6 As a result of this incident, the deceased sought psychiatric treatment from Dr A Caracatsanis, a consultant psychiatrist. In his report dated 10 May 2000 addressed to the deceased’s solicitors, Dr Caracatsanis referred to the gunshot injuries sustained by the worker and to the worker having developed symptoms of insomnia, loss of appetite, apprehension in noisy environments, suddenly having to dodge or move when hearing a loud noise, apprehension, recurring unpleasant fear, episodes of shaking, difficulties with concentration, flashback memories and a collection of other symptoms which the doctor attributed to the trauma. The doctor considered the deceased was probably suffering post traumatic stress disorder and could be developing diagnosable major depressive illness. The trial Judge observed that there was little dispute that the deceased developed a major depression. On 24 September 2000, aged 35, he took his own life by hanging himself.

7 The trial Judge found that at the time of his suicide the deceased had a number of concerns including the fact that the trial of the perpetrators of the shooting incident was shortly to begin and the deceased would be required to attend Court and give evidence.
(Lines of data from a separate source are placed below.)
Lemma worktree_pointer_is_followed_witness :
  mainWorktreePath (resolveIdentity WorktreeWorld.example "/srv/feature")
  = Some "/srv/main"
  /\ canonicalId (resolveIdentity WorktreeWorld.example "/srv/feature")
     = canonicalId (resolveIdentity WorktreeWorld.example "/srv/main").
Proof.
  split; [|vm_compute; reflexivity].
  apply (worktree_pointer_is_followed WorktreeWorld.example "/srv/feature"
           "/srv/feature/.git"
           ("gitdir: /srv/main/.git/worktrees/feature" +:+ String "010" EmptyString)
           " " "/srv/main/.git/worktrees/feature");
    try (vm_compute; reflexivity); vm_compute; discriminate.
Defined.

End IdentityLaws.

Module HttpLaws.
Import JsString StringFacts.
Import Http AuthFacts RateLimiterFacts.
#[local] Open Scope Z_scope.

(** No part of [s.split(c)] contains [c]. *)
Lemma split_parts_without_separator (c : ascii) (s part : string) :
  part ∈ split c s -> every (Regex.notc c) part = true.
Proof.
  revert part. induction s as [|x s IH]; intros part; simpl.
  - by intros ->%list_elem_of_singleton.
  - destruct (Ascii.eqb x c) eqn:Hx.
    + intros [-> | H]%elem_of_cons; [done | by apply IH].
    + destruct (split c s) as [|h rest] eqn:E.
      * intros ->%list_elem_of_singleton. simpl. unfold Regex.notc at 1.
        by rewrite Hx.
      * intros [-> | H]%elem_of_cons.
        -- simpl. unfold Regex.notc at 1. rewrite Hx. simpl.
           apply IH. apply list_elem_of_here.
        -- apply IH. by apply list_elem_of_further.
Qed.

Lemma authenticate_spaced_token (a : AuthMiddleware) (req : Request)
    (before after : string) :
  token a = before +:+ " " +:+ after ->
  authenticated (authenticate a req) = false.
Proof.
  intros Htok. unfold authenticate.
  destruct (authorization req) as [h|]; [|done].
  destruct (truthy h); simpl; [|done].
  destruct (split " " h) as [|scheme [|tok [|]]] eqn:E; simpl; try done.
  case_bool_decide as Hs; simpl; [|done].
  case_bool_decide as Ht; simpl; [|done].
  assert (tok ∈ split " " h) as Hin.
  { rewrite E. apply list_elem_of_further, list_elem_of_here. }
  apply split_parts_without_separator in Hin.
  rewrite Ht, Htok, every_app in Hin.
  apply andb_prop in Hin as [_ Hin]. rewrite sapp_cons in Hin. simpl in Hin.
  done.
Qed.
(** * MicroSpot control core: calibration, stability monitor, balance, gait

    A shallow embedding of the control core of the MicroSpot quadruped
    (src/microspot_app.py, src/stability_monitor.py, src/balance.py,
    src/gait.py, src/trajectory.py) and the properties its specification
    states about it.

    Numbers.  Python integers are [Z].  In the stability monitor (floats
    are compared, negated and subtracted) and in the stand-height
    computation (an integer times a float constant, then [int(...)]) a
    Python float is a binary64 value of the kernel ([float], IEEE 754, the
    format of a Python float), so those definitions run bit for bit.  The
    balance controller and the gait's leg-angle computations take their
    values from the C math library ([math.atan2], [math.sqrt], [math.sin],
    [math.cos]), for which there is nothing to compute with: there a float
    is a real number [R], and rounding, overflow and NaN are left out.
    What is stated of those definitions are the expressions and branches
    the code takes, bounds, and equalities between values the code
    computes by the same operations; an equality that needs exact algebra
    ([sin PI = 0], [n * v / n = v]) is not stated, since the rounded
    values differ in the last place.  The easing function of the gait is
    given both ways: over [R], and on binary64 with the C library's cosine
    as a parameter, which shows that difference at smooth(0.5). *)

From Stdlib Require Import ZArith List Bool Lia Reals Lra.
From Stdlib Require Floats Uint63.
From stdpp Require Import gmap strings.
Import ListNotations.

(** ** Python built-ins on integers *)

(** [max(a, b)] keeps its first argument unless the second is greater. *)
Definition py_max (a b : Z) : Z := if (a <? b)%Z then b else a.

(** [min(a, b)] keeps its first argument unless the second is smaller. *)
Definition py_min (a b : Z) : Z := if (b <? a)%Z then b else a.

(** The four legs, keys of [QUAD_CONFIG] and of the gait's tables. *)
Inductive Leg : Type := FL | FR | RL | RR.

#[global] Instance Leg_eq_dec : EqDecision Leg.
Proof. solve_decision. Defined.

Definition all_legs : list Leg := [FL; FR; RL; RR].

(** * Calibration profile and the servo write port (microspot_app.py) *)
Module Calibration.

Local Open Scope Z_scope.

(** [QUAD_CONFIG[leg]["name"]] and [QUAD_CONFIG[leg]["channels"]]. *)
Definition quad_name (l : Leg) : string :=
  match l with
  | FL => "Front Left" | FR => "Front Right"
  | RL => "Rear Left" | RR => "Rear Right"
  end.

Definition quad_channels (l : Leg) : list Z :=
  match l with
  | FL => [0; 1; 2] | FR => [3; 4; 5]
  | RL => [6; 7; 8] | RR => [9; 10; 11]
  end.

(** One entry of [CalibrationProfile.servos]. *)
Record ServoCalibration : Type := mkServo {
  channel : Z;
  leg : Leg;
  joint : string;
  label : string;
  offset : Z;
  direction : Z;
  neutral_angle : Z;
  min_angle : Z;
  max_angle : Z;
  safe_angle : Z;
  calibrated : bool;
  notes : string
}.

Record CalibrationProfile : Type := mkProfile {
  version : string;
  profile_calibrated : bool;
  servos : gmap Z ServoCalibration
}.

Definition joint_names : list string := ["hip"; "knee"; "ankle"].

(** [str.title()] on ASCII text: a letter that follows a non-letter goes to
    upper case, every other letter to lower case. *)
Fixpoint title_from (after_letter : bool) (s : string) : string :=
  match s with
  | EmptyString => EmptyString
  | String c s' =>
      let n := Ascii.nat_of_ascii c in
      let upper := ((65 <=? n) && (n <=? 90))%nat in
      let lower := ((97 <=? n) && (n <=? 122))%nat in
      let c' :=
        if after_letter
        then if upper then Ascii.ascii_of_nat (n + 32) else c
        else if lower then Ascii.ascii_of_nat (n - 32) else c in
      String c' (title_from (upper || lower) s')
  end.

Definition title (s : string) : string := title_from false s.

(** The record [__init__] stores for one joint of one leg. *)
Definition default_servo (l : Leg) (joint_name : string) (ch : Z)
  : ServoCalibration :=
  {| channel := ch; leg := l; joint := joint_name;
     label := quad_name l +:+ " " +:+ title joint_name;
     offset := 0; direction := 1; neutral_angle := 90;
     min_angle := 0; max_angle := 180; safe_angle := 90;
     calibrated := false; notes := "" |}.

(** The inner loop of [__init__]: [enumerate(config["channels"])]. *)
Definition init_leg (l : Leg) (m : gmap Z ServoCalibration)
  : gmap Z ServoCalibration :=
  fold_left
    (fun acc '(joint_name, ch) => <[ch := default_servo l joint_name ch]> acc)
    (combine joint_names (quad_channels l)) m.

(** [CalibrationProfile.__init__]. *)
Definition CalibrationProfile_init : CalibrationProfile :=
  {| version := "1.1";
     profile_calibrated := false;
     servos := fold_left (fun acc l => init_leg l acc) all_legs ∅ |}.

(** [CalibrationProfile.apply_to_angle]. *)
Definition apply_to_angle (self : CalibrationProfile) (ch angle : Z) : Z :=
  match servos self !! ch with
  | None => angle
  | Some servo =>
      let delta := angle - 90 in
      let calibrated := neutral_angle servo + direction servo * delta in
      py_max (min_angle servo) (py_min (max_angle servo) calibrated)
  end.

(** [CalibrationProfile.is_fully_calibrated]. *)
Definition is_fully_calibrated (self : CalibrationProfile) : bool :=
  forallb (fun '(_, s) => calibrated s)
    (filter (fun '(_, s) => bool_decide (channel s < 12))
       (map_to_list (servos self))).

(** The spec's [clamp(x, lo, hi)]. *)
Definition clamp (x lo hi : Z) : Z := Z.max lo (Z.min hi x).

(** ** The servo write port *)

(** A servo object of the driver ([adafruit_motor.servo.Servo]): assigning
    its [angle] sends a PWM command, or raises on an I2C fault. *)
Record Servo : Type := mkSrv {
  srv_raises : bool
}.

(** The module globals [set_servo] reads and writes, and the commands that
    reached the actuators, oldest first, as (channel, angle).  A key of
    [servos] is the string [f"{leg_id}_{i}"]; it is kept here as the pair
    it is split into, in insertion order. *)
Record World : Type := mkWorld {
  servo_angles : gmap Z Z;
  calibration : option CalibrationProfile;
  HW : bool;
  hw_servos : list ((Leg * nat) * Servo);
  issued : list (Z * Z)
}.
(** What the extension's gate shows against the backend: the missing-API
    state exactly when no API base is configured; otherwise the
    authorize prompt exactly when the session fails the backend's gate;
    otherwise open exactly when the site the Designer reports is a key of
    the session's site map, and the authorize-this-site prompt when it is
    not.  The gate always shows the Designer's site id, trimmed. *)
Theorem refreshAuth_against_backend :
  (gate_status gate = api_missing <-> base = "")
  /\ (gate_status gate = needs_auth <->
      base <> "" /\ hasAnyAuthorization s = false)
  /\ (gate_status gate = needs_site <->
      base <> "" /\ hasAnyAuthorization s = true /\ ~ listed)
  /\ (gate_status gate = ok <->
      base <> "" /\ hasAnyAuthorization s = true /\ listed)
  /\ gate_siteId gate = designerSite.
Proof.
  assert (Hl : truthy designerSite
               && has (keys (snd (ensureAuthorizedSites s))) designerSite
               = true
               <-> designerSite <> ""
                   /\ exists m, authorizedSites s = Some m
                                /\ In designerSite (keys m)).
  { rewrite andb_true_iff, truthy_true, has_In.
    unfold ensureAuthorizedSites. destruct (authorizedSites s) as [m|]; cbn.
    - split.
      + intros [H1 H2]. split; [assumption | now exists m].
      + intros [H1 [m' [[= <-] H2]]]. now split.
    - split; [now intros [_ []] | now intros [_ [m [? _]]]]. }
  rewrite gate_status_eq.
  assert (Hb : truthy base = true <-> base <> "") by apply truthy_true.
  split; [|split; [|split; [|split]]].
  - destruct (truthy base) eqn:E; cbn [negb].
    + split.
      * destruct (hasAnyAuthorization s); cbn [negb]; [|discriminate].
        now destruct (truthy designerSite && _).
      * intros ->. discriminate.
    + split; [|reflexivity]. intros _.
      destruct base; [reflexivity | discriminate].
  - destruct (truthy base) eqn:E; cbn [negb].
    + destruct (hasAnyAuthorization s); cbn [negb].
      * split; [|now intros [_ ?]].
        now destruct (truthy designerSite && _).
      * split; [|reflexivity]. intros _. split; [now apply Hb | reflexivity].
    + split; [discriminate|]. intros [H _]. apply Hb in H. discriminate.
  - destruct (truthy base) eqn:E; cbn [negb].
    + destruct (hasAnyAuthorization s); cbn [negb].
      * destruct (truthy designerSite && _) eqn:El.
        -- split; [discriminate|]. intros [_ [_ H]]. destruct H.
           now apply Hl.
        -- split; [|reflexivity]. intros _.
           split; [now apply Hb|]. split; [reflexivity|].
           intros H. apply Hl in H. discriminate.
      * split; [discriminate | now intros [_ [? _]]].
    + split; [discriminate|]. intros [H _]. apply Hb in H. discriminate.
  - destruct (truthy base) eqn:E; cbn [negb].
    + destruct (hasAnyAuthorization s); cbn [negb].
      * destruct (truthy designerSite && _) eqn:El.
        -- split; [|reflexivity]. intros _.
           split; [now apply Hb|]. split; [reflexivity | now apply Hl].
        -- split; [discriminate|]. intros [_ [_ H]].
           apply Hl in H. discriminate.
      * split; [discriminate | now intros [_ [? _]]].
    + split; [discriminate|]. intros [H _]. apply Hb in H. discriminate.
  - unfold refreshAuthAgainst, refreshAuth.
    destruct (negb (truthy base)); [reflexivity|].
    destruct (negb _); [reflexivity|].
    destruct (Api.sites _ _ _ _ _); [|reflexivity].
    now destruct (negb _).
Qed.



End ExtensionGateFacts.

Section ExtensionGateExamples.
Import JsString Server AppGate Scenario.


End ExtensionGateExamples.

(** ** Allowed origins *)

Section CorsFacts.
Import JsString Cors.

Lemma lower_sep (c : ascii) : is_sep (lower c) = is_sep c.
Proof. destruct c as [[] [] [] [] [] [] [] []]; reflexivity. Qed.

Lemma lower_slash (c : ascii) : Ascii.eqb (lower c) "/" = Ascii.eqb c "/".
Proof. destruct c as [[] [] [] [] [] [] [] []]; reflexivity. Qed.

Lemma toLowerCase_sep_free (s : string) :
  sep_free (toLowerCase s) = sep_free s.
Proof.
  induction s as [|c s IH]; cbn; [reflexivity|]. now rewrite lower_sep, IH.
Qed.

Lemma stripSlashes_lower (s : string) :
  stripSlashes (toLowerCase s) = toLowerCase (stripSlashes s).
Proof.
  induction s as [|c s IH]; cbn; [reflexivity|].
  rewrite IH, lower_slash.
  destruct (stripSlashes s); cbn; [now destruct (Ascii.eqb c "/") | reflexivity].
Qed.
In addition to a normal apprehension in that regard, he was fearful of reprisal not only from the Gypsy Joker Bikie Gang but also from the Bandidos. He believed there existed a code whereunder a member of a bikie gang does not speak out against any bikie gang member to police or authority. Further, his leave of absence was about to expire requiring him to return to active participation with the bikie gang. There had been a failure of a de facto relationship in which he had been involved as well as the failure of a business. Some time back his grandfather had died and that had left its mark.

8 After obtaining leave from the Bandidos, the deceased took up residence with his mother in the Mildura area and was living there on the day that he sustained his injuries on his way to work. After the shooting and his release from hospital, being concerned for his own safety and also the safety of his mother he moved in with another person that he knew.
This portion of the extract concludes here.